For example, he wrote QUOTE:



            . . . We note that whereas "blank experiments" are always entirely 
normal (e.g. See Figs 1-5) it is frequently impossible to find any measurement 
cycle for the Pd-D2O system which shows such normal behaviour. Of course, in 
the absence of adequate "blank experiments" such abnormalities have been 
attributed to malfunctions of the calorimetry, e.g. see (10). [Ikegami et al.] 
However, the correct functioning of "blank experiments" shows that the 
abnormalities must be due to fluctuating sources of excess enthalpy. The 
statements made in this paragraph are naturally subject to the restriction that 
a "satisfactory electrode material" be used i.e. a material intrinsically 
capable of producing excess enthalpy generation and which maintains its 
structural integrity throughout the experiment. Most of our own investigations 
have been carried out with a material which we have described as Johnson 
Matthey Material Type A. This material is prepared by melting under a blanket 
gas of cracked ammonia (or else its synthetic equivalent) the concentrations of 
five key classes of impurities being controlled. Electrodes are then produced 
by a succession of steps of square rolling, round rolling and, finally, drawing 
with appropriate annealing steps in the production cycle. [M. Fleischmann, 
Proc. ICCF-7, p. 121]



END QUOTE


Fleischman recently gave the some additional information. The ammonia 
atmosphere leaves hydrogen in the palladium which controls recrystallization. 
Unfortunately, this material is very difficult to acquire and there is 
practically none left in the world, because Johnson Matthey stopped making it 
several years ago. Palladium for diffusion tubes is now made using a different 
process in which the palladium is melted under argon. Material made with the 
newer technique might also work satisfactorily in cold fusion experiments, but 
Fleischman never had an opportunity to test it so he does not know. There 
should be plenty of the new material available, so perhaps someone should buy a 
sample and try it. Johnson Matthey has offered to make more of the older style 
Type A for use in cold fusion experiments. They will charge ~$20,000 per ingot, 
which is a reasonable price. Fortunately, the precise methodology for making 
the older material is well-documented and an expert who helped fabricate 
previous batches has offered to supervise production. So, if anyone out there 
has deep pockets and once a batch of the ideal material to perform bulk 
palladium cold fusion experiments, we can arrange it. I do not know any cold 
fusion research scientists or institutions who can afford $20,000 worth of 
material, but perhaps several people could get together and pool their 
resources.


The above description of Type A is not comprehensive. We know little about the 
material. We cannot begin to explain why it resists distortion and allows high 
loading. The experts in Johnson Matthey probably know, but they are not 
talking. When Ed Storms read this description, he immediately thought of a 
number of important questions about fabrication techniques: "What is the 
crucible made of in which it is melted? Pick-up of crucible material can not be 
avoided.  How is oxygen removed?  Is calcium boride used, which is the usual 
method?  What is the boron content?" Unfortunately, such details are trade 
secrets which Johnson Matthey will not reveal. Fleischman does not know the 
answers. Anyone who has a sample can quickly find out what elements are present 
in the alloy, in what proportions. But questions such as "How is the oxygen 
removed?" may not be as easy to ascertain.  The trade secrets are not what is 
in the metal, but how it got there and why it stays.

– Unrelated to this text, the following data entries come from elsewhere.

(* ===== verification/ExtentInode.v ===== *)
(** Changes of a tree that fits in the inode.  First its node as a list of extents: what replacing,
    inserting and deleting an entry do to the list; then each operation of [extent.c] at a position in
    that list. *)
From Stdlib Require Import ZArith Lia.
From stdpp Require Import base tactics numbers list.
From S2P Require Import Prelude Crc32c ExtErr BlkNum Csum CsumProofs Extent ExtentProofs ExtentTheorems.

(** * Entries of a buffer *)

(** The bytes of an entry. *)
Definition entry (b : list Z) (i : Z) : list Z := zslice (entry_off i) 12 b.


Lemma lookup_in_slice o n b (i : nat) : 0 <= o -> Z.of_nat i < n -> zslice o n b !! i = b !! (Z.to_nat o + i)%nat.
Proof. intros Ho Hi. rewrite <- (lookup_zslice o n b (Z.to_nat o + i)) by lia. f_equal. lia. Qed.

Lemma lookup_past_slice o n b (i : nat) : n <= Z.of_nat i -> zslice o n b !! i = None.
Proof. intros Hi. apply lookup_ge_None. Transparent zslice. unfold zslice. rewrite length_slice. lia. Opaque zslice. Qed.

Lemma zslice_zslice o n k w b : 0 <= o -> 0 <= k -> k + w <= n -> zslice k w (zslice o n b) = zslice (o + k) w b.
Proof.
  intros Ho Hk Hn. apply list_eq. intros i. destruct (decide (Z.of_nat i < w)) as [Hi|Hi].
  - rewrite !lookup_in_slice by lia. f_equal. lia.
  - by rewrite !lookup_past_slice by lia.
Qed.
Section set_bmap.
Context {D : Type} `{!ExtentEnv D} `{!Checksum}.
Implicit Types (h : ext2_extent_handle) (d : D) (b : list Z) (l L R : list ext2fs_extent) (e : ext2fs_extent).

Section at_place.
Variables (ino : inode) (mx eb : Z) (ps : list extent_path).
Hypothesis rw : has_flag (fs_flags x_fs) 1 = true.
Hypothesis writes_ok : forall d i b, (ext2fs_write_inode d i b).1 = 0.
Variables (fuel : nat) (Hfuel : mx <= Z.of_nat fuel).
Abbreviation at_zip := (at_zip ino mx eb ps).
Abbreviation at_root := (at_root ino mx eb ps).

(** The tree and the device as they are at the start. *)
Definition unchanged d0 b0 d b : Prop := d = d0 /\ b = b0.

(** Each search for the same block in the same tree ends at the same place. *)
Lemma goto_fixed d0 b0 l blk : holds mx b0 l -> l <> [] ->
  exists r L e R, goto_at l blk r L e R /\
    forall h K, at_root (unchanged d0 b0) h d0 l -> (forall h, at_zip (unchanged d0 b0) h d0 L e R -> K r h d0) -> runs (ext2fs_extent_goto2 (S fuel) 0 blk) h d0 K.
Proof using Hfuel.
  intros Hb Hl. assert (Hn : (0 < length l)%nat) by (destruct l; [done|cbn; lia]). pose proof (hd_len _ _ _ Hb) as Hlen. set (n := Z.of_nat (length l)) in *.
  set (p0 := mkPath b0 n mx 0 0 eb None). set (h0 := mkHandle ino 0 0 (p0 :: ps)).
  destruct (goto_leaf h0 d0 p0 blk eq_refl ltac:(cbn; lia) (S fuel) 0) as (r & j & HG & Hj & HL); [cbn; lia|cbn; lia|lia|].
  destruct (leaf_result_goto mx b0 l blk r j Hb Hj HL) as (L & e & R & HA & HLj). exists r, L, e, R. split; [done|].
  intros h K (b & p & Hb' & -> & Hpb & Hpn & Hpm & Hpe & _ & _ & ->) HK. pose proof (get_root fuel no_extent (mkHandle ino 0 0 (p :: ps)) d0 p ltac:(cbn; lia) eq_refl) as HR.
  rewrite decide_False in HR by lia. apply runs_eq with (a := r) (h' := place ino mx eb ps b0 n j) (d' := d0).
  - unfold ext2fs_extent_goto2, mbind, X_bind. rewrite HR. cbv iota beta. rewrite decide_False by tauto. unfold get_handle. rewrite decide_False by (cbn; lia).
    destruct p as [pb pn pm pl pv pe pc]. cbn in Hpb, Hpn, Hpm, Hpe. subst. exact HG.
  - apply HK. assert (Hz : l = L ++ e :: R) by (by inversion HA). exists b0. subst n. rewrite Hz in *. by rewrite HLj.
Qed.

I asked Fleischman how confident he is that this material is effective, and how 
much batch-to-batch variability he observed. He said that since 1980 he has 
used samples from eight or nine batches. Only one batch failed to work, and was 
returned for credit.

In general, any material from Johnson Matthey works better than palladium from 
other sources. The most dramatic proof of this can be seen in M. Miles, 
"Anomalous Effects in Deuterated Systems." See especially Table 10, p. 42, 
summarizing the effectiveness of palladium from various different sources. The 
success ratio with Johnson Matthey material was 17 out of 28 (17/28) compared 
to 2/5, 0/19, and 2/35 with other sources. Only the alloys fabricated in-house 
by the NRL worked better, with a 7/8 success ratio. Miles tested two samples of 
Type A palladium supplied to him by Fleischman and Pons. Both produced excess 
heat at much higher power density than samples from other suppliers (3 - 14 
W/cm3 compared to 0.3 - 2.1 W/cm3). Fleischman reported success with pure 
palladium, as well as silver and cerium alloys. So did Miles, and he also had 
good results with boron alloys. The NRL in Washington reported no heat with 
samples from the same batches Miles tested, but their calorimeter was an order 
of magnitude less sensitive than his (with 200 mW precision compared to 20 mW), 
so even if their samples had produced the same level of heat Miles observed, 
they could not have detected it.

In their Final Report, the NHE claimed that they used "the type of palladium 
recommended by Fleischman and Pons" in a series of experiments in the final 
stage of the project, after all else had failed. This is incorrect. They did 
not have any of the Type A palladium. Perhaps they used some other Johnson 
Matthey material instead. They have refused to reveal the batch number or say 
when or where they acquired the material, but as far as Fleischman knows, there 
was no Type A material available at that time. When the NHE program began, 
Fleischman supplied them with three Type A cathodes. Two of them produced 
excess heat, and one failed because of a prosaic problem with the equipment. 
The NHE disagrees with Fleischman's conclusion. Based on their nonstandard 
method of evaluating calorimetric data, they say all three samples failed to 
produce heat. They refuse to release detailed data which would allow others to 
analyze the results using standard methods. Fleischman, McKubre and Miles have 
criticized their methodology, in which a single calibration pulse made a few 
days after the experiment begins, when low-level excess heat is probably 
already present. (See the Fleischmann quote above, and M. Miles, "Report on 
Calorimetric Studies at the NHE Laboratory in Sapporo, Japan.")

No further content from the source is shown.